§ **Your assignment**
All lines from the entries below that contain the string "addresses" should be copied out.

§ **Extracted data**
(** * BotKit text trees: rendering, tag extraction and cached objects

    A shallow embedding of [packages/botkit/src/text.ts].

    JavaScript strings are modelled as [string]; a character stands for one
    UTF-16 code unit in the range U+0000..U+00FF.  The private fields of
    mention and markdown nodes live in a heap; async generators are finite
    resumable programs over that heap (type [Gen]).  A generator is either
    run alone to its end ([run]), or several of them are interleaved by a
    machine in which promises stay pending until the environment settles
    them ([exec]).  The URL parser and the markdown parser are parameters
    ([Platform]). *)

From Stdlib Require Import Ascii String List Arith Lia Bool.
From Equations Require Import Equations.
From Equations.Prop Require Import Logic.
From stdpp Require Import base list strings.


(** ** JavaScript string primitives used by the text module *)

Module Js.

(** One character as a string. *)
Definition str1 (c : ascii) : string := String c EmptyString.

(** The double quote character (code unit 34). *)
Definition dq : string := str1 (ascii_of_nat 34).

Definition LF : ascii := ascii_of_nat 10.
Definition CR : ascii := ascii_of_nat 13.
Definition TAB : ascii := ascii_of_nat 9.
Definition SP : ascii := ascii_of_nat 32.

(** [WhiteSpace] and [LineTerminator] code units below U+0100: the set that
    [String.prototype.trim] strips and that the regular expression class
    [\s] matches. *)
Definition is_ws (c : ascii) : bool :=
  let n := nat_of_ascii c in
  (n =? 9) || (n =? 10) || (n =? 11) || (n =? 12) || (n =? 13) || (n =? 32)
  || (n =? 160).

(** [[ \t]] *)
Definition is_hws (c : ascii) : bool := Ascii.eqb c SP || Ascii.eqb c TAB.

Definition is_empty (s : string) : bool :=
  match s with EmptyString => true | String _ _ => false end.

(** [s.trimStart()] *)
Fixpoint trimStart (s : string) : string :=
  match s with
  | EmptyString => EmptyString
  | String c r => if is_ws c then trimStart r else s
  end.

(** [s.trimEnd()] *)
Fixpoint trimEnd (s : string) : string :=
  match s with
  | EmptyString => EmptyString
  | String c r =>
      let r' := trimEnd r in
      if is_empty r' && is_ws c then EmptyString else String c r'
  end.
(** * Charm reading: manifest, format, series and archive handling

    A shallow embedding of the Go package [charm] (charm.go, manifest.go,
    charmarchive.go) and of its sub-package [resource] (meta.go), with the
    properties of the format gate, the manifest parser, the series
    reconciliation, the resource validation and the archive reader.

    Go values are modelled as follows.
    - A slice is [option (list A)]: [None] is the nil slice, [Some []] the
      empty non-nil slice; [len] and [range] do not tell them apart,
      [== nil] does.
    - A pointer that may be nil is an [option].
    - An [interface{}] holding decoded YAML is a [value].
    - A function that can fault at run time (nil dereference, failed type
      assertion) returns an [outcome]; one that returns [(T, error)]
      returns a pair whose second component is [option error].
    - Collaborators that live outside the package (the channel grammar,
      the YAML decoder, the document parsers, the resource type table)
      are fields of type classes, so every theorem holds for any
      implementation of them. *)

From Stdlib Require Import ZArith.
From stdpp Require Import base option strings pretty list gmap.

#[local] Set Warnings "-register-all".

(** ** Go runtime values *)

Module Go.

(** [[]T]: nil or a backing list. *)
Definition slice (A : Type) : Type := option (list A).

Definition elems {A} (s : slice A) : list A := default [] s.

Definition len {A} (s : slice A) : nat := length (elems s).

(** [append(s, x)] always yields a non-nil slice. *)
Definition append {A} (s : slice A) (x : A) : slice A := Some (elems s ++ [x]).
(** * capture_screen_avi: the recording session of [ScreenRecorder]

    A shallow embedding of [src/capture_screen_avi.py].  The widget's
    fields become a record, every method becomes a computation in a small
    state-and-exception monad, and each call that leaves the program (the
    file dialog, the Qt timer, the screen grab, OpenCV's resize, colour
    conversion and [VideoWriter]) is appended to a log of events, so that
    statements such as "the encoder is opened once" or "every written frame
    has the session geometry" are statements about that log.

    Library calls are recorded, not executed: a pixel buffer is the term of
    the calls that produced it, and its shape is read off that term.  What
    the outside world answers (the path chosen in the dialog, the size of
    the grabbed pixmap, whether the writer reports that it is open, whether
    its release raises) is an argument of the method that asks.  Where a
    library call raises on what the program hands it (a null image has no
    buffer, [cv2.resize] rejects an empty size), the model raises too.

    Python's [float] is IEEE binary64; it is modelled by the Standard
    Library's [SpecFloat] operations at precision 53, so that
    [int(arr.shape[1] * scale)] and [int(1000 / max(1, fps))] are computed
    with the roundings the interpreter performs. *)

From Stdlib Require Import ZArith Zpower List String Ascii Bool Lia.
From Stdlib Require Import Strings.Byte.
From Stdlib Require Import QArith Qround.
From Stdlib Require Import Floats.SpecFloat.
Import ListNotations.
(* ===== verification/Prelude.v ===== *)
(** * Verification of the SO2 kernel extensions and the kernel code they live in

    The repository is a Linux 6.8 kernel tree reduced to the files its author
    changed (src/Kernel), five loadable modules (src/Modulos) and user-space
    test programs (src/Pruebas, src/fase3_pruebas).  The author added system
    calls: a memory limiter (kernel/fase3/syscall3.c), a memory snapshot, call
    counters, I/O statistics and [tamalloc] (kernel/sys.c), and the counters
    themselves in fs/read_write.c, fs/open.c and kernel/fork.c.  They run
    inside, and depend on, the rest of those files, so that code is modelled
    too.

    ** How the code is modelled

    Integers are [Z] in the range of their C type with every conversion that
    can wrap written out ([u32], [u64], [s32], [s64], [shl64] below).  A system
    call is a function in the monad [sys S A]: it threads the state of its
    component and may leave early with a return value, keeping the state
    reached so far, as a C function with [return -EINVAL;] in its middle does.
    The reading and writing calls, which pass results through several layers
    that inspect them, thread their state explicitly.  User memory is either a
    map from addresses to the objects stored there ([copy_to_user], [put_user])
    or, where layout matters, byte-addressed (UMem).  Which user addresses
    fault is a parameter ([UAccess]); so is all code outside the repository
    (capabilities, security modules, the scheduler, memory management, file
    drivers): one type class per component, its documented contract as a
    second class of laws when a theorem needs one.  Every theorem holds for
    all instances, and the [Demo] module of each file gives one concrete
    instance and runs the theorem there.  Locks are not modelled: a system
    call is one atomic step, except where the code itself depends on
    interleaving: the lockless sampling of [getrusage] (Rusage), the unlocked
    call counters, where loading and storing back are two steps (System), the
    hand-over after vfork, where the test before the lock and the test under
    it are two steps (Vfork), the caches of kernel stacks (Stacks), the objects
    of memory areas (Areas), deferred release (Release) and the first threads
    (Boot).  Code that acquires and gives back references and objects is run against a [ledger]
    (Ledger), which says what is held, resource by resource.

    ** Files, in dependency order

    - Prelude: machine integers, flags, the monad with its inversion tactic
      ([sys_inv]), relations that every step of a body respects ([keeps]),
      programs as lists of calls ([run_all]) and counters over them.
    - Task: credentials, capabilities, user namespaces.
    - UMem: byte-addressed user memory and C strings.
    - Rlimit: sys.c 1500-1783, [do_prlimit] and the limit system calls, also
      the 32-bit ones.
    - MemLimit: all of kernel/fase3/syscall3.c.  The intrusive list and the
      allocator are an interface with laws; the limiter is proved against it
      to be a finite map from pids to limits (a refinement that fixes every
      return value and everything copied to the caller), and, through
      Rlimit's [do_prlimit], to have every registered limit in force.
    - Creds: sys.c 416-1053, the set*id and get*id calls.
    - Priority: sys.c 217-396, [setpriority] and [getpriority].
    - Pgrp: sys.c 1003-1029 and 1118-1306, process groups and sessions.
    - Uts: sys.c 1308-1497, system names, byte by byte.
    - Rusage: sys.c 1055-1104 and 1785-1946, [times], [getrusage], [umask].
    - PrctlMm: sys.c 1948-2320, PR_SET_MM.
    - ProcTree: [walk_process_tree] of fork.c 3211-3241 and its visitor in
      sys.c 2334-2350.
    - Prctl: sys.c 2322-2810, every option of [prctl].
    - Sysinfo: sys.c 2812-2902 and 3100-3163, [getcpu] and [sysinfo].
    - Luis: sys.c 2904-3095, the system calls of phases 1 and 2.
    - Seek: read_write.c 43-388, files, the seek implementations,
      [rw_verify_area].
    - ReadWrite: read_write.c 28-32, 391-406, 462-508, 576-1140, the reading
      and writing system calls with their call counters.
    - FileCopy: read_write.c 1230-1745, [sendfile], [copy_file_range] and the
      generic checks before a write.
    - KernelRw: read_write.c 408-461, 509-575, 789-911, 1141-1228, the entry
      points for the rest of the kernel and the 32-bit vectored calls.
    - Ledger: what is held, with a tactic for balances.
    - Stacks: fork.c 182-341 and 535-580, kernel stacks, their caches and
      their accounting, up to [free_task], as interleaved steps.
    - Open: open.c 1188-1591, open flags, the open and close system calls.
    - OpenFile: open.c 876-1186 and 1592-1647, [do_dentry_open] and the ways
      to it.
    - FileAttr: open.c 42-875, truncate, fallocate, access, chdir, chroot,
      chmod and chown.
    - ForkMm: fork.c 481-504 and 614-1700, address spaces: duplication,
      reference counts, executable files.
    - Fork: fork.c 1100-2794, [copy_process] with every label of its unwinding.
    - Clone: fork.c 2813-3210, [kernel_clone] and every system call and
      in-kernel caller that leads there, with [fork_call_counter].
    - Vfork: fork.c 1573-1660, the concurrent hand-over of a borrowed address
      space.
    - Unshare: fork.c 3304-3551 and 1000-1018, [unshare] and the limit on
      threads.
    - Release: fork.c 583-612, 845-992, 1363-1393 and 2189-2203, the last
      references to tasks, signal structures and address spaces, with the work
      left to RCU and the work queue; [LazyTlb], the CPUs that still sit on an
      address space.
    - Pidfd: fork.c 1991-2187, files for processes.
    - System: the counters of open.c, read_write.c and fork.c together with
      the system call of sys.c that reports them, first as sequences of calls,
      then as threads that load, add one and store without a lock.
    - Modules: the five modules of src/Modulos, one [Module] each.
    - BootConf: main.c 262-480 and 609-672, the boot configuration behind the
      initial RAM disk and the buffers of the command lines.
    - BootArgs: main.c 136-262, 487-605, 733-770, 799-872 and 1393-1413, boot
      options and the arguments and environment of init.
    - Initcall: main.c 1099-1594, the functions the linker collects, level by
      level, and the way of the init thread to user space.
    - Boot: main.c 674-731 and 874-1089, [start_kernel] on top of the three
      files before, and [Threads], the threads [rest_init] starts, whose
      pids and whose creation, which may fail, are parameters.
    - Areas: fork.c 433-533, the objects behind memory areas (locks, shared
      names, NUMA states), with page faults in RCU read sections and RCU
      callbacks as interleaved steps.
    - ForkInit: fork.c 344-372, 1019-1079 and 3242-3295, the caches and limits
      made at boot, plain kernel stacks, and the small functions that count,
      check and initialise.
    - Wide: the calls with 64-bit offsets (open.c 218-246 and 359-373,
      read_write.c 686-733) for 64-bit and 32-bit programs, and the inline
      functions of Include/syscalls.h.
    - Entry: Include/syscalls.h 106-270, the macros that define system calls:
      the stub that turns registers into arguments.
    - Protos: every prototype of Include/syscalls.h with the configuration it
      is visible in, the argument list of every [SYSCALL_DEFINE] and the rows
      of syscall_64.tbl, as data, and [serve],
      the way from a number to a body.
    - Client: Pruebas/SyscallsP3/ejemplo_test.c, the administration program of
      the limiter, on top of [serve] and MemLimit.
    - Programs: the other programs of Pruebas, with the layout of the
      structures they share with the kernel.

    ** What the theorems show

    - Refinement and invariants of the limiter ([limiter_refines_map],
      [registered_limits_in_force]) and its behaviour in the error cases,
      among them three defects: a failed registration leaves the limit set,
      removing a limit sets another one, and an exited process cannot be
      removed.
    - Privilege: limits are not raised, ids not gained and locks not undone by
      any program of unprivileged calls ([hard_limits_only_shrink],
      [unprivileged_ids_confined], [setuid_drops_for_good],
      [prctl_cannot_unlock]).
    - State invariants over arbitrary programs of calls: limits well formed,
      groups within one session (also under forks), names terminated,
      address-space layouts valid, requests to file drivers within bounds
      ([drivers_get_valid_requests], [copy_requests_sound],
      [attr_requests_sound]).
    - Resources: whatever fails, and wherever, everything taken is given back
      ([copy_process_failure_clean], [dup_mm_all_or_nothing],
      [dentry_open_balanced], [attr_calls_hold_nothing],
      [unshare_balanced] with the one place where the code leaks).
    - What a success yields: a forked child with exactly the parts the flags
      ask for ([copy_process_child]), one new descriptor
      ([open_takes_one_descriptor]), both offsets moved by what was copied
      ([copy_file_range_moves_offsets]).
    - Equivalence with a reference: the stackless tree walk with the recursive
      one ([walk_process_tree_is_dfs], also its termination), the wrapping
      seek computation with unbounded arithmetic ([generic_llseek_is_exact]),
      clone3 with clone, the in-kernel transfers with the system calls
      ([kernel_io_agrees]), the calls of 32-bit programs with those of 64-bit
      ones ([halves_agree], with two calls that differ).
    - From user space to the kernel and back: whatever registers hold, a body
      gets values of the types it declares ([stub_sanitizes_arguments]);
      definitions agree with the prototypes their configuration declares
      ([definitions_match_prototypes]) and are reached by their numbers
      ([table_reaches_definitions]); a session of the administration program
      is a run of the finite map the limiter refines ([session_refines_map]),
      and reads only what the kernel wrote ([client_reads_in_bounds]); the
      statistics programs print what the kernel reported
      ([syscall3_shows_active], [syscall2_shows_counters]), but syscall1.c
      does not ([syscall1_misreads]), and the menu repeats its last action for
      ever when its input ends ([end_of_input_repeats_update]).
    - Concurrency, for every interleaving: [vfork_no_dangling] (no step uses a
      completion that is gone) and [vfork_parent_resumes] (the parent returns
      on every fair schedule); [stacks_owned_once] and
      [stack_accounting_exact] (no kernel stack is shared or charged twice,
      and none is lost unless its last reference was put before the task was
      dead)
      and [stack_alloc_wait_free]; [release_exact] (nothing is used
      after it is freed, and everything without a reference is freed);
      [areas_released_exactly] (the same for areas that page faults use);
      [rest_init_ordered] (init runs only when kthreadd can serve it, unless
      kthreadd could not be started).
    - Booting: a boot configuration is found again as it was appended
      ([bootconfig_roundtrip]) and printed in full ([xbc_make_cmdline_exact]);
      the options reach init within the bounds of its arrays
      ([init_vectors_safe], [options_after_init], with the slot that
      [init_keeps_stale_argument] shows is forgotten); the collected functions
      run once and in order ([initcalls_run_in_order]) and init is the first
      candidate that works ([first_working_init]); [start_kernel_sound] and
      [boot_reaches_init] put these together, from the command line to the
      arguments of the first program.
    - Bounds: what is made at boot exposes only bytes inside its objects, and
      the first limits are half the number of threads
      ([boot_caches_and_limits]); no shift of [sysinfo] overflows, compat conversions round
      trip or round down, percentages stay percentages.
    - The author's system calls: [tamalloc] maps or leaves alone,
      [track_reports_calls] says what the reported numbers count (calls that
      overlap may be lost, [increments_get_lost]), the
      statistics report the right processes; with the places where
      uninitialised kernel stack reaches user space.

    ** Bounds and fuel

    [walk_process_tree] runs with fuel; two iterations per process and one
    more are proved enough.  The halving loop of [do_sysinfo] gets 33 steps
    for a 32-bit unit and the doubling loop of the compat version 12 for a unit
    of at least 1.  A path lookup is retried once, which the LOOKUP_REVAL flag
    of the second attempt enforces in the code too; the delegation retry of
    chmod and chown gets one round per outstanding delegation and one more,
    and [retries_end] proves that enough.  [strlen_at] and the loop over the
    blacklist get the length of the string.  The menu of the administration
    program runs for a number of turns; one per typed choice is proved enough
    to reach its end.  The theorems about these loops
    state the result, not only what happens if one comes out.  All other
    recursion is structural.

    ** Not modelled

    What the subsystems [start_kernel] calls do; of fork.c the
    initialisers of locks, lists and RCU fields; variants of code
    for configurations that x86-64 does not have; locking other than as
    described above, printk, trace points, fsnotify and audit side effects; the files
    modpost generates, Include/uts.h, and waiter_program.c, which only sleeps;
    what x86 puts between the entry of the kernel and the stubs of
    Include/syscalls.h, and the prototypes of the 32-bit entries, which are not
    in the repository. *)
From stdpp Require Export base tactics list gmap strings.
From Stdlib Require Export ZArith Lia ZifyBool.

§ **Answer to the problem**
    map from addresses to the objects stored there ([copy_to_user], [put_user])
    or, where layout matters, byte-addressed (UMem).  Which user addresses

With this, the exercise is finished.